National Olympic Committee

The Olympic Committee of Catalonia (Catalan: Comitè Olímpic de Catalunya, abbreviated COC) is a currently unrecognized National Olympic Committee who tried to organize the direct representation of Catalonia in the Olympic Games and other sporting events related to it. Nowadays, the COC continues to defend its official recognition by the International Olympic Committee (IOC).

==History==
The first Olympic Committee of Catalonia was founded in 1913 in order to participate in the 1916 Olympic Games of Berlin, but only existed during a brief period. In 1922 it was founded the Sports Confederation of Catalonia, seen as heir to the now defunct Catalan Olympic Committee and was chaired by Joan Ventosa i Calvell. The Confederation did not use the word "Olympic" because of the reluctance of the IOC to recognize an entity outside of international institutions. In 1923, however, it received the Olympic Cup in recognition of its work in promoting sport. However, during the dictatorship of Primo de Rivera (1923-1930) the Confederation lost most of its functions.
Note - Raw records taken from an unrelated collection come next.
Lemma sanitize_session_clean (s s' : jsval) :
  sanitize_session s = Ok s' -> session_clean s'.
Proof.
  intros H. apply sanitize_session_ok in H.
  destruct H as (l & l' & _ & Hmap & ->).
  exists l'. split.
  - unfold field. apply lookup_obj_set_same.
  - exact (sanitize_messages_clean _ _ Hmap).
Qed.

(** X14: whatever local storage holds and whatever the parser makes of
    it, every message of every session the initializer returns is
    clean: its [suggestedLocation] is [undefined] or passes the
    validator, and its [relatedLocations] is [undefined] or an array of
    locations that all pass it.  When something was logged, no session
    is returned. *)
Theorem loaded_sessions_are_clean
        (getItem : jsstring -> option jsstring)
        (JSON_parse : jsstring -> result jsval)
        (uuid : jsstring) (now : Z) :
  Forall session_clean (fst (load getItem JSON_parse uuid now))
  /\ (snd (load getItem JSON_parse uuid now) <> [] ->
      fst (load getItem JSON_parse uuid now) = []).
Proof.
  unfold load.
  destruct (load_try getItem JSON_parse uuid now) as [l|e] eqn:E;
    cbn [fst snd]; [|split; [constructor | reflexivity]].
  split; [|congruence].
  assert (M : forall r, migrate getItem JSON_parse uuid now = Ok r ->
                        Forall session_clean r).
  { unfold migrate. intros r.
    destruct (getItem HISTORY_KEY) as [[|c old]|];
      try (intros H; injection H as <-; constructor).
    destruct (JSON_parse (c :: old)) as [v|]; cbn [bind]; [|discriminate].
    destruct v as [| | | | |[|m ms]|];
      try (intros H; injection H as <-; constructor).
    intros H. apply bind_ok in H. destruct H as (ms' & Hm & H).
    injection H as <-. constructor; [|constructor].
    exists ms'. split; [reflexivity|].
    exact (sanitize_messages_clean _ _ Hm). }
  unfold load_try in E.
  destruct (getItem SESSIONS_KEY) as [[|c saved]|]; try exact (M _ E).
  destruct (JSON_parse (c :: saved)) as [v|]; cbn [bind] in E;
    [|discriminate].
  destruct v; try exact (M _ E).
  exact (proj1 (mapM_Forall sanitize_session _ _ _
                            sanitize_session_clean E)).
Qed.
In 1987, shortly after the election of Barcelona as host city of the 1992 Summer Olympics, it was created the Association for the Olympic delegation of Catalonia, which established on 29 May 1989 the Olympic Committee of Catalonia. After decades frozen and forgotten, in October 2016, during the process of self-determination of Catalonia, its directive council met in order to approve new statutes of the organization, as the originals were still the ones of 1989, clearly obsoletes. The goals of this changes are: restore the activities of the COC, adapt it to legislative changes in international sport of recent decades and prepare it for eventual international recognition in case of independence of Catalonia. Gerard Esteva, president of the UFEC, was elected as new president of the committee.

The committee has faced the opposition of relevant Catalan people linked to the Olympic movement like Juan Antonio Samaranch and international ones like Coubertin.